(* ===== verification/QuestionFacts.v ===== *)
(** Questions shown in a channel: their buttons are read back, every choice can be chosen, and
    what participants answer is what the engine is told. *)

From S2P Require Import Prelude PyVal Interaction Base64 JsonText Uuid Sha256 ChannelQuestions.

Open Scope string_scope.

Module QuestionFacts.
Import Interaction Questions.

(** ** Numbers and hexadecimal texts *)

Lemma pretty_go_long k n s : (10 ^ N.of_nat k <= n)%N -> (k + 1 + String.length s <= String.length (pretty_N_go n s))%nat.
Proof.
  revert n s. induction k as [|k IH]; intros n s H.
  - cbn in H. rewrite pretty_N_go_step by lia.
    assert (Hgo : forall m t, (String.length t <= String.length (pretty_N_go m t))%nat).
    { intros m. induction (N.lt_wf_0 m) as [m _ IHm]. intros t. destruct (decide (0 < m)%N) as [Hm|Hm].
      - rewrite pretty_N_go_step by done. etrans; [|apply IHm, N.div_lt; lia]. cbn. lia.
      - assert (m = 0%N) as -> by lia. by rewrite pretty_N_go_0. }
    etrans; [|apply Hgo]. cbn. lia.
  - rewrite Nat2N.inj_succ, N.pow_succ_r' in H. assert (Hpos : (0 < 10 ^ N.of_nat k)%N) by (apply N.neq_0_lt_0, N.pow_nonzero; lia).
    rewrite pretty_N_go_step by lia. etrans; [|apply IH]; [cbn; lia|]. apply N.div_le_lower_bound; lia.
Qed.

Lemma pretty_go_short k n s : (n < 10 ^ N.of_nat k)%N -> (String.length (pretty_N_go n s) <= k + String.length s)%nat.
Proof.
  revert n s. induction k as [|k IH]; intros n s H.
  - cbn in H. assert (n = 0%N) as -> by lia. by rewrite pretty_N_go_0.
  - destruct (decide (0 < n)%N) as [Hn|Hn]; [|assert (n = 0%N) as -> by lia; rewrite pretty_N_go_0; lia].
    rewrite pretty_N_go_step by done. rewrite Nat2N.inj_succ, N.pow_succ_r' in H.
    etrans; [apply IH|cbn; lia]. apply N.Div0.div_lt_upper_bound. lia.
Qed.

Definition no_digit_first (t : string) : Prop := forall c t', t = String c t' -> Json.is_digit c = false.

(** The digits of a number: as many as it needs. *)
Lemma pretty_digits z : (0 <= z)%Z ->
  Json.digits_only (pretty z) /\ Py.digits 0 (pretty z) = Some z /\ Py.is_empty (pretty z) = false /\
  forall k, (0 < k)%nat -> (k <? String.length (pretty z))%nat = negb (z <? 10 ^ Z.of_nat k)%Z.
Proof.
  intros Hz. destruct z as [|p|p]; [| |lia].
  - change (pretty 0%Z) with "0". split_and!; [apply Json.digits_only_cons; [done|apply Json.digits_only_nil]|done|done|]. intros k Hk.
    replace (0 <? 10 ^ Z.of_nat k)%Z with true by (symmetry; apply Z.ltb_lt; lia). apply Nat.ltb_ge. cbn. lia.
  - change (pretty (Z.pos p)) with (pretty_N_go (N.pos p) "").
    destruct (Json.pretty_go_digits (N.pos p) "" Json.digits_only_nil) as [H1 H2]. split_and!; [done|by rewrite H2| |].
    + destruct (Json.pretty_go_head (N.pos p) "") as (d & t & _ & ->); [lia|done].
    + intros k Hk. assert (Hpow : (10 ^ Z.of_nat k)%Z = Z.of_N (10 ^ N.of_nat k)) by (by rewrite N2Z.inj_pow, nat_N_Z).
      rewrite Hpow. destruct (Z.ltb_spec (Z.pos p) (Z.of_N (10 ^ N.of_nat k))) as [H|H]; cbn [negb].
      * apply Nat.ltb_ge. etrans; [apply (pretty_go_short k); lia|cbn; lia].
      * apply Nat.ltb_lt. enough (k + 1 + 0 <= String.length (pretty_N_go (N.pos p) ""))%nat by lia. apply (pretty_go_long k (N.pos p) ""). lia.
Qed.

(** A number of at most [k] digits is read, a longer one is not. *)
Lemma take_digits_pretty k z t : (0 < k)%nat -> (0 <= z)%Z -> no_digit_first t ->
  take_digits k (pretty z ++ t) = if (z <? 10 ^ Z.of_nat k)%Z then Some (z, t) else None.
Proof.
  intros Hk Hz Ht. destruct (pretty_digits z Hz) as (Hd & Hv & He & Hl). unfold take_digits.
  rewrite (Hd t) by exact Ht. rewrite He, (Hl k Hk), Hv. by destruct (z <? _)%Z.
Qed.

Fixpoint all_hex (s : string) : bool := match s with "" => true | String c s' => is_hex c && all_hex s' end.

Lemma take_hex_app h t : all_hex h = true -> take_hex (String.length h) (h ++ t) = Some (h, t).
Proof.
  induction h as [|c h IH]; [done|]. cbn [all_hex]. intros [Hc Hh]%andb_true_iff. cbn [String.length take_hex].
  change (String c h ++ t) with (String c (h ++ t)). cbn [take_hex]. by rewrite Hc, IH.
Qed.

Lemma after_prefix_app p t : after_prefix p (p ++ t) = Some t.
Proof. induction p as [|c p IH]; [done|]. change (String c p ++ t) with (String c (p ++ t)). cbn [after_prefix]. by rewrite Ascii.eqb_refl. Qed.

Lemma all_hex_app a b : all_hex (a ++ b) = all_hex a && all_hex b.
Proof. induction a as [|c a IH]; [done|]. change (String c a ++ b) with (String c (a ++ b)). cbn. by rewrite IH, andb_assoc. Qed.

Lemma hex_byte_hex b : (0 <= b < 256)%Z -> all_hex (Uuid.hex_byte b) = true /\ String.length (Uuid.hex_byte b) = 2.
Proof.
  intros Hb. assert (Hall : forallb (fun z => all_hex (Uuid.hex_byte z) && (String.length (Uuid.hex_byte z) =? 2)%nat) (seqZ 0 256) = true)
    by (vm_compute; reflexivity).
  rewrite forallb_forall in Hall. specialize (Hall b). rewrite andb_true_iff, Nat.eqb_eq in Hall. apply Hall, list_elem_of_In, elem_of_seqZ. lia.
Qed.

Definition bytes (l : list Z) : Prop := Forall (fun b => 0 <= b < 256)%Z l.

Lemma concat_hex bs : bytes bs -> all_hex (String.concat "" (map Uuid.hex_byte bs)) = true /\
  String.length (String.concat "" (map Uuid.hex_byte bs)) = 2 * length bs.
Proof.
  induction 1 as [|b bs Hb _ [IH1 IH2]]; [done|]. destruct (hex_byte_hex b Hb) as [H1 H2].
  destruct bs as [|b' bs]; [by cbn; rewrite H1, H2|].
  change (String.concat "" (map Uuid.hex_byte (b :: b' :: bs))) with
    (Uuid.hex_byte b ++ "" ++ String.concat "" (map Uuid.hex_byte (b' :: bs))).
  rewrite !all_hex_app, H1, IH1. split; [done|]. rewrite !Json.str_length_app, H2, IH2. cbn. lia.
Qed.

Lemma big_endian_bytes n z : bytes (Uuid.big_endian n z) /\ length (Uuid.big_endian n z) = n.
Proof.
  induction n as [|n [IH1 IH2]]; [by repeat constructor|]. cbn. split; [|by rewrite IH2]. constructor; [|done]. apply Z.mod_pos_bound. lia.
Qed.

Lemma sha256_bytes msg : bytes (Sha256.sha256 msg) /\ length (Sha256.sha256 msg) = 32%nat.
Proof.
  unfold Sha256.sha256. destruct (fold_left _ _ _) as [[[[a b] c] d] [[[e f] g] h]].
  cbn [map concat]. rewrite !length_app. split; [|by rewrite !(proj2 (big_endian_bytes _ _))].
  unfold bytes. rewrite !Forall_app. split_and!; try apply big_endian_bytes. constructor.
Qed.

Lemma substring_hex n s : all_hex s = true -> (n <= String.length s)%nat ->
  all_hex (String.substring 0 n s) = true /\ String.length (String.substring 0 n s) = n.
Proof.
  revert s. induction n as [|n IH]; intros [|c s] Hs Hn; cbn in Hn |- *; try done; try lia.
  cbn in Hs. apply andb_true_iff in Hs as [Hc Hs]. destruct (IH s Hs) as [H1 H2]; [lia|]. by rewrite Hc, H1, H2.
Qed.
◇ ◇ ◇ ◇ ◇
YOUR TASK:
Search the entries above for lines containing the word "unfold", and copy each one.

ANSWER TO THE PROBLEM:
  intros Hk Hz Ht. destruct (pretty_digits z Hz) as (Hd & Hv & He & Hl). unfold take_digits.
  unfold Sha256.sha256. destruct (fold_left _ _ _) as [[[[a b] c] d] [[[e f] g] h]].
  unfold bytes. rewrite !Forall_app. split_and!; try apply big_endian_bytes. constructor.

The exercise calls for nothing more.